El retraso de la edad para procrear tiene consecuencias evidentes. Tanto los padres, como las madres, deben ser relativamente jóvenes y contar con fuerzas para enfrentarse a los hijos. Es cierto que los hijos que vienen en la madurez suelen disfrutar de mayor sosiego económico, pero no es menos cierto que el ánimo vital, al aproximarse al medio siglo de edad, ha disminuido bastante, y no es lo mismo cargar con un niño en brazos, en plena juventud, que en avanzada madurez.

Que, en la misma familia, convivan la madre menopáusica y la hija adolescente, no debe ser fácil, y ello al margen de la formación cultural y del estatus económico.

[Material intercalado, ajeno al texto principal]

(** * SmartSnap instance-pool scheduler

    A shallow embedding of [svagent/advanced_docker_scheduler.py]: the
    instance records, the registry, the ready queue, the bodies of the
    scheduler's coroutines cut at their [await] points, and the
    cooperative interleaving of those pieces on one asyncio event loop.

    Conventions.
    - Python [int] is [Z]; [datetime] values are [Z] timestamps.
    - [self.instances] (a dict from instance id to a [DockerInstance]
      object) is a [gmap string DockerInstance].  Every object is entered
      once, under its own id, by [_create_instance]; a coroutine that keeps
      a reference to the object and assigns to one of its fields is an
      [alter] at that id.  Writes to an object that has already left the
      registry are not observable through [self.instances] and are dropped.
    - [self.ready_queue] (an unbounded [asyncio.Queue]) is a list, head
      first out, [put] appends at the end.
    - Calls that leave the process (provisioner, HTTP probe) are inputs:
      their outcome is an argument of the function that consumes it.

    The loops at the two ends of the scheduler are embedded as well: the
    provisioner client ([svagent/docker_client_tione.py], [create_env]
    and [delete_env]), the readiness test, and the worker's side of the
    HTTP interface ([AdvancedDockerManager] in
    [svagent/mobile_session.py]).  A loop that waits on the outside
    consumes the list of answers it is given and yields [None] when the
    answers run out before it has ended. *)

From Stdlib Require Import ZArith Lia.
From stdpp Require Import gmap strings list fin_maps.

Local Open Scope Z_scope.

(** ** Data model *)

(** [class InstanceStatus(Enum)] *)
Inductive InstanceStatus : Set :=
| CREATING
| TESTING
| READY
| ALLOCATED
| DESTROYING
| FAILED.

#[global] Instance InstanceStatus_eq_dec : EqDecision InstanceStatus.
Proof. solve_decision. Defined.

(** [@dataclass class DockerInstance] *)
Record DockerInstance : Set := mkInstance {
  instance_id : string;
  env_id : string;
  endpoint : string;
  status : InstanceStatus;
  created_at : Z;
  allocated_at : option Z;
  client_id : option string;
  last_health_check : option Z;
  error_message : string
}.

(** [self.stats] *)
Record Stats : Set := mkStats {
  total_created : Z;
  total_allocated : Z;
  total_destroyed : Z;
  total_failed : Z;
  start_time : Z
}.

(** [class DockerScheduler]: the attributes set by [__init__] that the
    scheduling logic reads or writes. *)
Record DockerScheduler : Type := mkScheduler {
  pool_size : Z;
  max_pool_size : Z;
  api_test_timeout : Z;
  health_check_interval : Z;
  instances : gmap string DockerInstance;
  ready_queue : list string;
  running : bool;
  stats : Stats
}.

(** Field assignments. *)
Definition with_status (st : InstanceStatus) (i : DockerInstance) : DockerInstance :=
  mkInstance (instance_id i) (env_id i) (endpoint i) st (created_at i)
             (allocated_at i) (client_id i) (last_health_check i) (error_message i).

Definition with_env (e ep : string) (i : DockerInstance) : DockerInstance :=
  mkInstance (instance_id i) e ep (status i) (created_at i)
             (allocated_at i) (client_id i) (last_health_check i) (error_message i).

Definition with_allocation (now : Z) (c : option string) (i : DockerInstance) : DockerInstance :=
  mkInstance (instance_id i) (env_id i) (endpoint i) (status i) (created_at i)
             (Some now) c (last_health_check i) (error_message i).

Definition with_health_check (now : Z) (i : DockerInstance) : DockerInstance :=
  mkInstance (instance_id i) (env_id i) (endpoint i) (status i) (created_at i)
             (allocated_at i) (client_id i) (Some now) (error_message i).

Definition with_error (msg : string) (i : DockerInstance) : DockerInstance :=
  mkInstance (instance_id i) (env_id i) (endpoint i) (status i) (created_at i)
             (allocated_at i) (client_id i) (last_health_check i) msg.

Definition set_instances (m : gmap string DockerInstance) (s : DockerScheduler) : DockerScheduler :=
  mkScheduler (pool_size s) (max_pool_size s) (api_test_timeout s)
              (health_check_interval s) m (ready_queue s) (running s) (stats s).

Definition set_ready_queue (q : list string) (s : DockerScheduler) : DockerScheduler :=
  mkScheduler (pool_size s) (max_pool_size s) (api_test_timeout s)
              (health_check_interval s) (instances s) q (running s) (stats s).

Definition set_running (b : bool) (s : DockerScheduler) : DockerScheduler :=
  mkScheduler (pool_size s) (max_pool_size s) (api_test_timeout s)
              (health_check_interval s) (instances s) (ready_queue s) b (stats s).

Definition set_stats (st : Stats) (s : DockerScheduler) : DockerScheduler :=
  mkScheduler (pool_size s) (max_pool_size s) (api_test_timeout s)
              (health_check_interval s) (instances s) (ready_queue s) (running s) st.

Definition incr_created (st : Stats) : Stats :=
  mkStats (total_created st + 1) (total_allocated st) (total_destroyed st)
          (total_failed st) (start_time st).

Definition incr_allocated (st : Stats) : Stats :=
  mkStats (total_created st) (total_allocated st + 1) (total_destroyed st)
          (total_failed st) (start_time st).

Definition incr_destroyed (st : Stats) : Stats :=
  mkStats (total_created st) (total_allocated st) (total_destroyed st + 1)
          (total_failed st) (start_time st).

Definition incr_failed (st : Stats) : Stats :=
  mkStats (total_created st) (total_allocated st) (total_destroyed st)
          (total_failed st + 1) (start_time st).

(** Assignment through a held reference to the object registered at [id]. *)
Definition update_instance (f : DockerInstance → DockerInstance) (id : string)
    (s : DockerScheduler) : DockerScheduler :=
  set_instances (alter f id (instances s)) s.

(** [DockerScheduler.__init__] *)
Definition new_scheduler (pool max test_timeout interval now : Z) : DockerScheduler :=
  mkScheduler pool max test_timeout interval ∅ [] false (mkStats 0 0 0 0 now).

(** [start]: a second call on a running scheduler returns at once;
    otherwise the flag is raised and a fresh queue is installed. *)
Definition start (s : DockerScheduler) : DockerScheduler :=
  if running s then s else set_ready_queue [] (set_running true s).

(** ** Destruction ([_destroy_instance]) *)

(** [instance.status = InstanceStatus.DESTROYING] *)
Definition destroy_mark (id : string) (s : DockerScheduler) : DockerScheduler :=
  update_instance (with_status DESTROYING) id s.

(** The [finally] block:
    [if instance_id in self.instances: del ...; total_destroyed += 1]. *)
Definition destroy_finally (id : string) (s : DockerScheduler) : DockerScheduler :=
  match instances s !! id with
  | Some _ => set_stats (incr_destroyed (stats s)) (set_instances (delete id (instances s)) s)
  | None => s
  end.

(** Outcome of [await manager.delete_env(env_id)]. *)
Inductive DeleteOutcome : Set :=
| DeleteOk
| DeleteRaised (e : string).

(** [_destroy_instance] run without interruption.  [delete_env] is the
    provisioner's answer for a given environment id; it is consulted
    only when the record carries a non-empty [env_id]. *)
Definition _destroy_instance (delete_env : string → DeleteOutcome) (id : string)
    (s : DockerScheduler) : DockerScheduler :=
  match instances s !! id with
  | None => s
  | Some inst =>
      let s1 := destroy_mark id s in
      if String.eqb (env_id inst) "" then destroy_finally id s1
      else match delete_env (env_id inst) with
           | DeleteOk => destroy_finally id s1
           | DeleteRaised _ => destroy_finally id s1
           end
  end.

(** ** Creation ([_create_instance]) *)

Definition new_instance (id : string) (now : Z) : DockerInstance :=
  mkInstance id "" "" CREATING now None None None "".

(** Up to [await manager.create_env()]: the CREATING record is entered. *)
Definition create_begin (id : string) (now : Z) (s : DockerScheduler) : DockerScheduler :=
  set_instances (<[id := new_instance id now]> (instances s)) s.

(** Outcome of [await manager.create_env()] followed by the two [.get]. *)
Inductive EnvOutcome : Set :=
| EnvReturned (e ep : string)
| EnvRaised (msg : string).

Recuerdo con espanto la andropausia de algunos conocidos míos y me imagino lo que hubiera sido eso conviviendo, además, con una hija adolescente. Y no son sólo los peligros por las riberas de la depresión, o los cambios de humor, sino el desgaste psicofísico que exige la adolescencia, porque los hijos no son pollos que salgan del huevo y, a los dos minutos, requieran escasas necesidades, sino que necesitan tanta atención, tanto afecto –¡y tanto tiempo!– que se necesita estar tan en forma como un atleta.

Nacido en la posguerra, siempre admiré a mis padres que, entonces, ni siquiera hubieran podido mantener a un perro con los lujos de ahora, pero me imagino haber sido chica, y coincidir con mi madre menopáusica, y me alegra no haber protagonizado un estruendoso choque de trenes.